Un bersaglio dell’attacco sovietico

Un bersaglio dell’attacco sovietico

NONOSTANTE le concessioni fatte alla Chiesa Ortodossa Russa per vincere la seconda guerra mondiale, l’Unione Sovietica mantenne un rigido controllo sulle attività di questa chiesa. Pertanto, come osserva un libro del 1999 che ripercorre la storia del KGB (il Comitato di sicurezza dello Stato, o polizia segreta), “al KGB interessavano molto di più le attività ‘sovversive’ di quei cristiani su cui non esercitava nessun controllo diretto”. (The Sword and the Shield) Quali erano questi gruppi religiosi?

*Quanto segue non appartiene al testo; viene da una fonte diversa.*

Definition nullKeyRows (input : Batch) : Z :=
  Z.of_nat (List.length (List.filter hasNullKey input)).

(** What the last driver takes from a peer: the rows of its table and the
    rows its spiller wrote out. *)
Definition tableRows (os : list Op) (p : nat) : list Row :=
  match nth_error os p with
  | Some o => match table_ o with Some rows => rows | None => [] end
  | None => []
  end.

Definition spilledRows (os : list Op) (p : nat) : list Row :=
  match nth_error os p with
  | Some o => match spiller_ o with Some sp => spilled sp | None => [] end
  | None => []
  end.

Definition sawNullKey (os : list Op) (p : nat) : bool :=
  match nth_error os p with
  | Some o => joinHasNullKeys_ o
  | None => false
  end.

(** A peer after the last driver took its table and its spiller. *)
Definition takenOp (o : Op) : Op :=
  set_spiller None (set_table None (set_stateCleared true o)).

Definition takeAll (bs : list nat) (os : list Op) : list Op :=
  fold_left (fun os b => update b takenOp os) bs os.

Definition finishSpillEvents (os : list Op) (bs : list nat) : list Event :=
  flat_map (fun b => match nth_error os b with
                     | Some o => match spiller_ o with
                                 | Some _ => [EvFinishSpill b]
                                 | None => []
                                 end
                     | None => []
                     end) bs.

(** The rows that the gathering loop of [finishHashBuild] counts, from
    [numRows] on: [numRows += build->table_->rows()->numRows()] for each
    peer. *)
Fixpoint gatheredRows (os : list Op) (peers : list nat) (numRows : Z) : Z :=
  match peers with
  | [] => numRows
  | p :: rest =>
      gatheredRows os rest
        (U64.wrap (numRows + Z.of_nat (List.length (tableRows os p))))
  end.

(** The world in which [finishHashBuild] of the last driver calls
    [ensureTableFits]: the operator has released its reservation and
    recorded whether a peer saw a null key, and the barrier is empty. *)
Definition beforeTableFits (i : nat) (w : World) : World :=
  set_barrier []
    (mkWorld
       (update i
          (fun o => if existsb (sawNullKey (ops w)) (barrier (task w))
                    then set_joinHasNullKeys true (set_reservation 0 o)
                    else set_reservation 0 o)
          (ops w))
       (bridge w) (task w) (events w ++ [EvPoolRelease i])).

(** The world in which [noMoreInput] calls [finishHashBuild]. *)
Definition afterNoMoreInput (i : nat) (w : World) : World :=
  set_ops (update i (set_noMoreInput true) (ops w)) w.

(** A peer whose table the last driver can take. *)
Definition readyPeer (os : list Op) (p : nat) : Prop :=
  exists o rows,
    nth_error os p = Some o /\ stateCleared_ o = false /\ table_ o = Some rows.
End HashBuildMembers.

(** ** Columns of the build side

    The constructor of [HashBuild] splits the columns of the build side
    into join keys and dependents, [setupFilterForAntiJoins] records the
    columns the filter of an anti join reads, [addInput] decodes a batch
    through these lists, and a spilled batch is laid out keys first. *)

Module HashBuildChannels.
Import HashBuild.
Local Open Scope list_scope.
Local Open Scope nat_scope.

(** One row of an input batch: a value per column, a null being [None]. *)
Definition InputRow : Type := list (option Z).

Record Channels : Type := mkChannels {
  keyChannels_ : list nat;
  keyChannelMap_ : nat -> option nat;   (* column -> index of the key *)
  dependentChannels_ : list nat
}.

(** [keyChannelMap_[channel] = i]. *)
Definition assign (m : nat -> option nat) (channel i : nat) : nat -> option nat :=
  fun c => if c =? channel then Some i else m c.

(** The first loop of the constructor over [joinNode_->rightKeys()];
    [rightKeys] holds the channel [exprToChannel] gives for each key. *)
Fixpoint setupKeyChannels (rightKeys : list nat) (i : nat)
    (m : nat -> option nat) (keyChannels : list nat)
  : (nat -> option nat) * list nat :=
  match rightKeys with
  | [] => (m, keyChannels)
  | channel :: rest =>
      setupKeyChannels rest (S i) (assign m channel i) (keyChannels ++ [channel])
  end.

(** The constructor: the key channels, then every column that is not a
    key as a dependent, in increasing order. *)
Definition HashBuild_new (inputSize : nat) (rightKeys : list nat) : Channels :=
  let '(m, keyChannels) := setupKeyChannels rightKeys 0 (fun _ => None) [] in
  mkChannels keyChannels m
    (List.filter (fun i => match m i with None => true | Some _ => false end)
       (seq 0 inputSize)).

(** [std::lower_bound(first, last, x) - first] on a sorted range: the
    position of the first element that is not less than [x]. *)
Fixpoint lower_bound (l : list nat) (x : nat) : nat :=
  match l with
  | [] => 0
  | y :: l' => if y <? x then S (lower_bound l' x) else 0
  end.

Il gruppo più consistente era la Chiesa Cattolica Greca dell’Ucraina, oggi nota come Chiesa Cattolica Ucraina, che contava circa quattro milioni di fedeli. Secondo il libro sopracitato “tutti e dieci i suoi vescovi all’infuori di due, insieme a molte migliaia di sacerdoti e fedeli, morirono nei gulag [campi di lavoro] della Siberia per la loro fede”. Un altro bersaglio del KGB erano le chiese protestanti non registrate, anch’esse al di fuori del controllo diretto dello Stato. Alla fine degli anni ’50 il KGB calcolava che questi gruppi protestanti contassero, in tutto, circa 100.000 membri.

Il KGB considerava i testimoni di Geova un gruppo protestante, e nel 1968 calcolava che nell’Unione Sovietica ce ne fossero circa 20.000. Fino allo scoppio della seconda guerra mondiale, nel 1939, il numero dei Testimoni era stato esiguo, per cui non era stata data loro molta importanza. La situazione, però, cambiò drasticamente quando nell’Unione Sovietica comparvero di colpo migliaia di Testimoni. Come avvenne questo?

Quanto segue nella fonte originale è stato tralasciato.